◆ Work request ◆
Using the listing below, set down exactly the lines starting at the line that contains "[set_min_twap_observations] and" and ending at the line that contains "A callee outside", both included, and no others.
========================================
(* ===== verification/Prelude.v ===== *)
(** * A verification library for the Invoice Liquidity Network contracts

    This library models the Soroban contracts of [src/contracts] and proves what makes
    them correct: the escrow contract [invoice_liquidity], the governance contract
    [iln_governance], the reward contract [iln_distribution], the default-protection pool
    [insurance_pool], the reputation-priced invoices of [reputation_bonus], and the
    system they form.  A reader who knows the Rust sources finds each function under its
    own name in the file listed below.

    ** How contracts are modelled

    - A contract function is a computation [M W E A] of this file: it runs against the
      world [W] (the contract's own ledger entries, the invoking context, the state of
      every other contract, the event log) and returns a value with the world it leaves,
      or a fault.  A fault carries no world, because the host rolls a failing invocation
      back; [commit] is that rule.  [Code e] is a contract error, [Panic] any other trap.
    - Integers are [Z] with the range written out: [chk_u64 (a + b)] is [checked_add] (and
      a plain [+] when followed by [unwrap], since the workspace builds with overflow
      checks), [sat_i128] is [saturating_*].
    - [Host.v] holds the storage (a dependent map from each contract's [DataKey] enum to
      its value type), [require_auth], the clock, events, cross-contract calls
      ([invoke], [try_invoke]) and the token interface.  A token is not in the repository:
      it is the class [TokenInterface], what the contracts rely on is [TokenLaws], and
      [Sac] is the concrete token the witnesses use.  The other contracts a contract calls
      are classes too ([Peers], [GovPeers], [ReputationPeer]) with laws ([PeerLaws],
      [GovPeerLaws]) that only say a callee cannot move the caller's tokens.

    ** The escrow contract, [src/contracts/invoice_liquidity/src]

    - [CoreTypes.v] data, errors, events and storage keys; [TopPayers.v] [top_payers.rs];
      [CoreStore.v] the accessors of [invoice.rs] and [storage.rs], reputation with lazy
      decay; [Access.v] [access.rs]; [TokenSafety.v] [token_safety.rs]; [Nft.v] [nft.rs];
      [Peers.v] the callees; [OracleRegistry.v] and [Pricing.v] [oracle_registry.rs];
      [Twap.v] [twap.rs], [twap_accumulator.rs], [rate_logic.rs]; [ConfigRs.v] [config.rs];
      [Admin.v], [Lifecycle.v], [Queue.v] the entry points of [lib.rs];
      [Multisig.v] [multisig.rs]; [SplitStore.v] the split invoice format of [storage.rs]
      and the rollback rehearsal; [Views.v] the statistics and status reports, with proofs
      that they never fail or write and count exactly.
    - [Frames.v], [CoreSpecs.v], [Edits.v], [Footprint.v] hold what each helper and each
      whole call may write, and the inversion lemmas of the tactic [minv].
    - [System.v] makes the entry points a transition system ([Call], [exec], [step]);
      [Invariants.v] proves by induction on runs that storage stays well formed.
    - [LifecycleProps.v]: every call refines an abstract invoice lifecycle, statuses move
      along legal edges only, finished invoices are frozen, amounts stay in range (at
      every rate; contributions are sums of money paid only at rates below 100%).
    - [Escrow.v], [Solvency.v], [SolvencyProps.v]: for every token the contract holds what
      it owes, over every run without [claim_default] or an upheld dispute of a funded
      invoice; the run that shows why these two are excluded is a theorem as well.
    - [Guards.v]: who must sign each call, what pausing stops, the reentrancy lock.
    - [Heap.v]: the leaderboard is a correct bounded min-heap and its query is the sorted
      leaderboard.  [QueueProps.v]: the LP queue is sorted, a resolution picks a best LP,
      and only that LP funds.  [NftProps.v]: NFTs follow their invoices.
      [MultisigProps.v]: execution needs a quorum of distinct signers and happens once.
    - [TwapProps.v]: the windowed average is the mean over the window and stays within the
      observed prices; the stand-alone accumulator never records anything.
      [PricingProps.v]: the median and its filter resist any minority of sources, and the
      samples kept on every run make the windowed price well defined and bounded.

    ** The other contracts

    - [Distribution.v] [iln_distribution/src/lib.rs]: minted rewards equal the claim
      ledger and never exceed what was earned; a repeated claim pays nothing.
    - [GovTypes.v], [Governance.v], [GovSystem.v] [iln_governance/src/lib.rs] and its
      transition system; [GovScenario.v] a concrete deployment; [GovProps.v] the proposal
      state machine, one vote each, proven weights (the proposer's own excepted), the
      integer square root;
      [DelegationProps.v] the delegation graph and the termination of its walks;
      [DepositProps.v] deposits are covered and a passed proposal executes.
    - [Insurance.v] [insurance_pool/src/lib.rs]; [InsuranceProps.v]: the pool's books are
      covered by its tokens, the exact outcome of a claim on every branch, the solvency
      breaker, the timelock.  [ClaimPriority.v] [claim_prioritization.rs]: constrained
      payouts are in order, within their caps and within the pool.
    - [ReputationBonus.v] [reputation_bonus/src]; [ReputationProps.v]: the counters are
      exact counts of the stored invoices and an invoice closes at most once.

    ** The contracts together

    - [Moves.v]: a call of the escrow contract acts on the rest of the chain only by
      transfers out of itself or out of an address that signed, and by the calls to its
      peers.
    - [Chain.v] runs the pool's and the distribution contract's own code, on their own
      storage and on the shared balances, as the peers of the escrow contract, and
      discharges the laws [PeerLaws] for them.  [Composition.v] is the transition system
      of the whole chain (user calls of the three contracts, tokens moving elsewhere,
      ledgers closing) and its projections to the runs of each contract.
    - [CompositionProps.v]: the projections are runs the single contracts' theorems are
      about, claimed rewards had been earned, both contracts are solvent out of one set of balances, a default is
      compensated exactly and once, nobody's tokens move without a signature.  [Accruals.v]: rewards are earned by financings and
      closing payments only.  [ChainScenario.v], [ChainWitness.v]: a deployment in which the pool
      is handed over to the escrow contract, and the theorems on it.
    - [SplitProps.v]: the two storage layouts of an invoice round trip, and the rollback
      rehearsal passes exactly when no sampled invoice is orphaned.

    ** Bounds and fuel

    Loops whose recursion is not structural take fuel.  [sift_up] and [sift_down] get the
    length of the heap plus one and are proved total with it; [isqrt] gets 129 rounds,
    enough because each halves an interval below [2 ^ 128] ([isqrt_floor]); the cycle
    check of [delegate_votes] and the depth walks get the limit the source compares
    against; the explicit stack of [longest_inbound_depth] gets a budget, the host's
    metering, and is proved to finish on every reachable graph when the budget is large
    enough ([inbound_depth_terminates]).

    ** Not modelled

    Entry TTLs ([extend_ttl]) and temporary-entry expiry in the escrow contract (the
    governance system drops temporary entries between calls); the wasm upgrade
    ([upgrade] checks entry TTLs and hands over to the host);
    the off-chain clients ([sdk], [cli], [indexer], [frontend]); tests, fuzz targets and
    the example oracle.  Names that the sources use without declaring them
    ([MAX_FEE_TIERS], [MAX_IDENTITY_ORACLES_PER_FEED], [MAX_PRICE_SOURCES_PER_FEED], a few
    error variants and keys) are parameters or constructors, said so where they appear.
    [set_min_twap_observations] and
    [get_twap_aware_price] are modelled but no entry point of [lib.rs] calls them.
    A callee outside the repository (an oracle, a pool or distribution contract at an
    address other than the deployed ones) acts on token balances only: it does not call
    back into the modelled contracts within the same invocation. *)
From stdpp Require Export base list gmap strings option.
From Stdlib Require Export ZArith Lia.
========================================
◆ Output below ◆
    [set_min_twap_observations] and
    [get_twap_aware_price] are modelled but no entry point of [lib.rs] calls them.
    A callee outside the repository (an oracle, a pool or distribution contract at an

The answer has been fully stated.